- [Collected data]
Lemma parse_int_discards_after_suffix_witness :
  parse_int "1k2" = parse_int "1k" ∧ parse_int "1k2" = Ok 1024.
Proof.
  destruct (parse_int_discards_after_suffix "1" "k" "2") as (H1 & H2 & _).
  - simpl; tauto.
  - reflexivity.
  - reflexivity.
  - split; [exact H1 | exact H2].
Defined.

End IntParserProps.

(** ** [ArrayIntParser] *)

Module ArrayIntParserProps.
Import IntParser ArrayIntParser.

Lemma split_comma_free x : comma_free x = true → Py.split "," x = [x].
Proof.
  induction x as [|c r IH]; [reflexivity|].
  simpl. intros H. apply andb_prop in H as [Hc Hr].
  apply negb_true_iff in Hc. rewrite Hc, (IH Hr). reflexivity.
Qed.

Lemma split_cons_sep x s :
  comma_free x = true → Py.split "," (x +:+ String "," s) = x :: Py.split "," s.
Proof.
  induction x as [|c r IH]; [reflexivity|].
  simpl. intros H. apply andb_prop in H as [Hc Hr].
  apply negb_true_iff in Hc.
  change (String c r +:+ String "," s) with (String c (r +:+ String "," s)).
  cbn [Py.split]. rewrite Hc, (IH Hr). reflexivity.
Qed.

Lemma split_join xs : well_formed_group xs → Py.split "," (Py.join "," xs) = xs.
Proof.
  intros [Hne Hall]. induction Hall as [|x r Hx Hr IH]; [congruence|].
  destruct r as [|y r'].
  - simpl. now apply split_comma_free.
  - change (Py.join "," (x :: y :: r'))
      with (x +:+ String "," (Py.join "," (y :: r'))).
    rewrite (split_cons_sep _ _ Hx). f_equal. now apply IH.
Qed.

Lemma comprehension_app a b :
  comprehension (a ++ b) =
    (na ← comprehension a; nb ← comprehension b; Ok (na ++ nb)).
Proof.
  induction a as [|x a IH]; cbn [app comprehension].
  - destruct (comprehension b); reflexivity.
  - rewrite IH. destruct (parse_int x) as [n|e]; [|reflexivity].
    destruct (comprehension a) as [na|e]; [|reflexivity].
    destruct (comprehension b); reflexivity.
Qed.

Lemma extend_all_flat values result :
  extend_all values result =
    (ns ← comprehension (concat (Py.split "," <$> values)); Ok (result ++ ns)).
Proof.
  revert result. induction values as [|v r IH]; intros result.
  - simpl. now rewrite app_nil_r.
  - cbn [extend_all fmap list_fmap concat]. rewrite comprehension_app.
    destruct (comprehension (Py.split "," v)) as [ns|e]; [|reflexivity].
    res_simpl. rewrite IH.
    destruct (comprehension (concat (Py.split "," <$> r))) as [ms|e];
      [|reflexivity].
    res_simpl. now rewrite app_assoc.
Qed.

Lemma parse_list_flat values :
  parse_list (Several values) = comprehension (concat (Py.split "," <$> values)).
Proof.
  unfold parse_list. simpl. rewrite extend_all_flat.
  destruct (comprehension _); reflexivity.
Qed.

Lemma comprehension_each xs ns :
  comprehension xs = Ok ns → Forall2 (λ x n, parse_int x = Ok n) xs ns.
Proof.
  revert ns. induction xs as [|x r IH]; intros ns; simpl.
  - intros [= <-]. constructor.
  - destruct (parse_int x) as [n|] eqn:Hx; simpl; [|discriminate].
    destruct (comprehension r) as [ms|]; simpl; [|discriminate].
    intros [= <-]. constructor; auto.
Qed.

Lemma concat_split_joined (groups : list (list string)) :
  Forall well_formed_group groups →
  concat (Py.split "," <$> (Py.join "," <$> groups)) = concat groups.
Proof.
  induction 1 as [|xs r Hxs _ IH]; [reflexivity|].
  rewrite !fmap_cons. cbn [concat]. now rewrite (split_join _ Hxs), IH.
Qed.

Lemma concat_split_separate (groups : list (list string)) :
  Forall well_formed_group groups →
  concat (Py.split "," <$> concat groups) = concat groups.
Proof.
  induction 1 as [|xs r [_ Hxs] _ IH]; [reflexivity|].
  cbn [concat]. rewrite fmap_app, concat_app, IH. f_equal.
  clear -Hxs. induction Hxs as [|x l Hx _ IHl]; [reflexivity|].
  rewrite fmap_cons. cbn [concat]. now rewrite (split_comma_free _ Hx), IHl.
Qed.

(** C4: a token holding comma-separated sub-tokens and the same
    sub-tokens as separate tokens give the same list, also when the two
    forms are mixed in one token list; the list holds the [parse_int] of
    each sub-token, in the order of the sub-tokens; no token gives the
    empty list. *)
Theorem ArrayIntParser_forms (groups : list (list string)) (values : list string) :
  Forall well_formed_group groups →
  parse_list (Several ["1,2,3"]) = Ok [1; 2; 3]
  ∧ parse_list (Several ["1"; "2"; "3"]) = Ok [1; 2; 3]
  ∧ parse_list (Several (Py.join "," <$> groups)) = parse_list (Several (concat groups))
  ∧ parse_list (Several [Py.join "," (concat groups)]) = parse_list (Single (Py.join "," (concat groups)))
  ∧ parse_list (Several (concat groups)) = comprehension (concat groups)
  ∧ (∀ ns, parse_list (Several values) = Ok ns →
       Forall2 (λ x n, parse_int x = Ok n) (concat (Py.split "," <$> values)) ns)
  ∧ parse_list (Several []) = Ok [].
Proof.
  intros Hgroups. repeat split; try reflexivity.
  - now rewrite !parse_list_flat, concat_split_joined, concat_split_separate.
  - now rewrite parse_list_flat, concat_split_separate.
  - intros ns. rewrite parse_list_flat. apply comprehension_each.
Qed.

Lemma ArrayIntParser_forms_witness :
  parse_list (Several ["1,2"; "0x3"; "4k,5"])
  = parse_list (Several ["1"; "2"; "0x3"; "4k"; "5"])
  ∧ parse_list (Several ["1"; "2"; "0x3"; "4k"; "5"]) = Ok [1; 2; 3; 4096; 5].
Proof.
  destruct (ArrayIntParser_forms [["1"; "2"]; ["0x3"]; ["4k"; "5"]] [])
    as (_ & _ & H & _ & H' & _).
  - repeat constructor; discriminate.
  - split; [exact H | exact H'].
Defined.

End ArrayIntParserProps.

(** ** [RekallArgParser.error] *)

Module RekallArgParserProps.
Import RekallArgParser.

(** C1 as stated fails: in strict mode the failure "too few arguments" is
    swallowed, the handler returns without raising. *)
Lemma error_too_few_arguments_strict :
  ignore_errors strict_parser = false
  ∧ error strict_parser "too few arguments" = ([], Ok tt)
  ∧ swallowed (error strict_parser "too few arguments") = true.
Proof. repeat split. Qed.

(** C1, amended: the handler swallows a failure exactly when the parser
    is in the tolerant mode or the message is "too few arguments"; that
    message is swallowed in both modes, and in strict mode every other
    message ends in [SystemExit] with status 2. *)
Theorem error_swallowed (self : RekallArgParser.t) (message : string) :
  swallowed (error self "too few arguments") = true
  ∧ swallowed (error self message)
    = ignore_errors self || String.eqb message "too few arguments"
  ∧ (error self message).2
    = if ignore_errors self || String.eqb message "too few arguments"
      then Ok tt else Raise (SystemExit 2).
Proof.
  unfold swallowed, error, ArgumentParser_error, exit, ArgumentParser_exit.
  destruct (ignore_errors self) eqn:Hmode; cbn [String.eqb orb fst snd].
  - repeat split.
  - replace (String.eqb "too few arguments" "too few arguments") with true
      by reflexivity.
    destruct (String.eqb message "too few arguments"); repeat split.
Qed.

End RekallArgParserProps.

(** ** The session state after phase 1 *)

Section Phase1Props.

Variable MergeConfigOptions : gmap string pyobj → gmap string pyobj.

(** Writing every item of the namespace leaves the namespace laid over
    the state. *)
Lemma set_all_union (known_args state : gmap string pyobj) :
  set_all known_args state = known_args ∪ state.
Proof.
  unfold set_all.
  apply (map_fold_weak_ind (λ r m, r = m ∪ state)).
  - now rewrite (left_id_L ∅ (∪)).
  - intros i x m r Hi ->. unfold SessionState.Set_.
    now rewrite insert_union_l.
Qed.

Lemma set_all_lookup (known_args state : gmap string pyobj) arg :
  set_all known_args state !! arg =
    match known_args !! arg with
    | Some v => Some v
    | None => state !! arg
    end.
Proof.
  rewrite set_all_union, lookup_union.
  destruct (known_args !! arg), (state !! arg); reflexivity.
Qed.

(** C5: in the transaction of lines 241 to 245 the defaults are merged
    first and every item of the parsed namespace is written after, so the
    committed state shows the parsed value of every option the namespace
    holds, whatever the merge wrote for it; the other keys are as the
    merge left them. The same holds for the namespace parsed at line 235,
    but for [logging] when [verbose] forces it. *)
Theorem parsed_values_override_defaults
    (known_args state : gmap string pyobj) (arg : string) (v : pyobj) :
  known_args !! arg = Some v →
  merge_and_set MergeConfigOptions known_args state !! arg = Some v
  ∧ merge_and_set MergeConfigOptions known_args state
    = known_args ∪ MergeConfigOptions state
  ∧ (getattr_truthy known_args "verbose" = false ∨ arg ≠ "logging" →
     LoadProfileIntoSession_state MergeConfigOptions known_args state !! arg
     = Some v).
Proof.
  intros Harg.
  unfold LoadProfileIntoSession_state, merge_and_set, SessionState.transaction.
  repeat split.
  - now rewrite set_all_lookup, Harg.
  - apply set_all_union.
  - intros Hcase. rewrite set_all_lookup. unfold force_verbose.
    destruct (getattr_truthy known_args "verbose").
    + destruct Hcase as [|Hne]; [discriminate|].
      rewrite lookup_insert_ne by congruence. now rewrite Harg.
    + now rewrite Harg.
Qed.

End Phase1Props.

(** A registry merge that writes a default for [output], and a namespace
    that holds a parsed [output]. *)
Lemma parsed_values_override_defaults_witness :
  merge_and_set (λ state, <["output" := PNone]> state)
    {["output" := PStr "out.txt"]} ∅ !! "output" = Some (PStr "out.txt").
Proof.
  pose proof (parsed_values_override_defaults
                (λ state, <["output" := PNone]> state)
                {["output" := PStr "out.txt"]} ∅ "output" (PStr "out.txt")
                (lookup_singleton_eq "output" (PStr "out.txt"))) as H.
  exact (proj1 H).
Defined.

(** ** The sub-parsers of phase 2 *)

Module Phase2Props.
Import Phase2.


Lemma str_le_trans a b c :
  str_le a b = true → str_le b c = true → str_le a c = true.
Proof.
unfold str_le. intros Hab Hbc.
apply Is_true_true. apply Is_true_true in Hab, Hbc.
exact (transitivity (R := String.le) Hab Hbc).
Qed.

Lemma str_le_lt a b : str_le a b = true → a ≠ b → String.ltb a b = true.
Proof.
unfold str_le, String.leb, String.ltb. intros Hle Hne.
destruct (String.compare a b) eqn:Hc; try reflexivity; try discriminate.
apply String.compare_eq_iff in Hc. contradiction.
Qed.

Section WithSession.

Variable Session : Type.
Implicit Types (cls x y : Command Session) (l : list (Command Session)).

Lemma kept_true user_session cls :
  kept user_session cls = true ↔
  name cls ≠ "" ∧ is_active cls user_session = true ∧ _interactive cls = false.
Proof.
unfold kept. rewrite !andb_true_iff, !negb_true_iff.
split.
- intros [[Hn Ha] Hi]. repeat split; auto.
  intros Heq. rewrite Heq in Hn. discriminate.
- intros (Hn & Ha & Hi). repeat split; auto.
  destruct (String.eqb_spec (name cls) ""); congruence.
Qed.

(** *** The sort *)

Lemma insert_by_name_perm x l : Permutation (insert_by_name x l) (x :: l).
Proof.
induction l as [|y r IH]; simpl; [reflexivity|].
destruct (str_le (name x) (name y)); [reflexivity|].
rewrite IH. apply perm_swap.
Qed.

Lemma sorted_perm l : Permutation (sorted l) l.
Proof.
induction l as [|x r IH]; simpl; [reflexivity|].
rewrite insert_by_name_perm. now constructor.
Qed.

Lemma sorted_In l cls : In cls (sorted l) ↔ In cls l.
Proof.
split; apply Permutation_in; [|symmetry]; apply sorted_perm.
Qed.

Lemma insert_by_name_ascending x l :
  ascending l → ascending (insert_by_name x l).
Proof.
unfold ascending. induction 1 as [|y r Hr IH Hy]; simpl.
- repeat constructor.
- destruct (str_le (name x) (name y)) eqn:Hxy.
  + constructor; [now constructor|].
    constructor; [exact Hxy|].
    eapply Forall_impl; [exact Hy|].
    intros z Hz. simpl in Hz. now apply (str_le_trans _ (name y)).
  + constructor; [exact IH|].
    assert (Hyx : str_le (name y) (name x) = true).
    { unfold str_le in *.
      destruct (String.leb_total (name x) (name y)); congruence. }
    apply List.Forall_forall. intros z Hz.
    apply (Permutation_in _ (insert_by_name_perm x r)) in Hz.
    destruct Hz as [<-|Hz]; [exact Hyx|].
    rewrite List.Forall_forall in Hy. now apply Hy.
Qed.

- [Work task]
Among the entries above, locate the lines containing "Lemma extend_all_flat values" and "res_simpl. rewrite IH.", and transcribe exactly those two lines and all lines between.

- [Solution to the problem]
Lemma extend_all_flat values result :
  extend_all values result =
    (ns ← comprehension (concat (Py.split "," <$> values)); Ok (result ++ ns)).
Proof.
  revert result. induction values as [|v r IH]; intros result.
  - simpl. now rewrite app_nil_r.
  - cbn [extend_all fmap list_fmap concat]. rewrite comprehension_app.
    destruct (comprehension (Py.split "," v)) as [ns|e]; [|reflexivity].
    res_simpl. rewrite IH.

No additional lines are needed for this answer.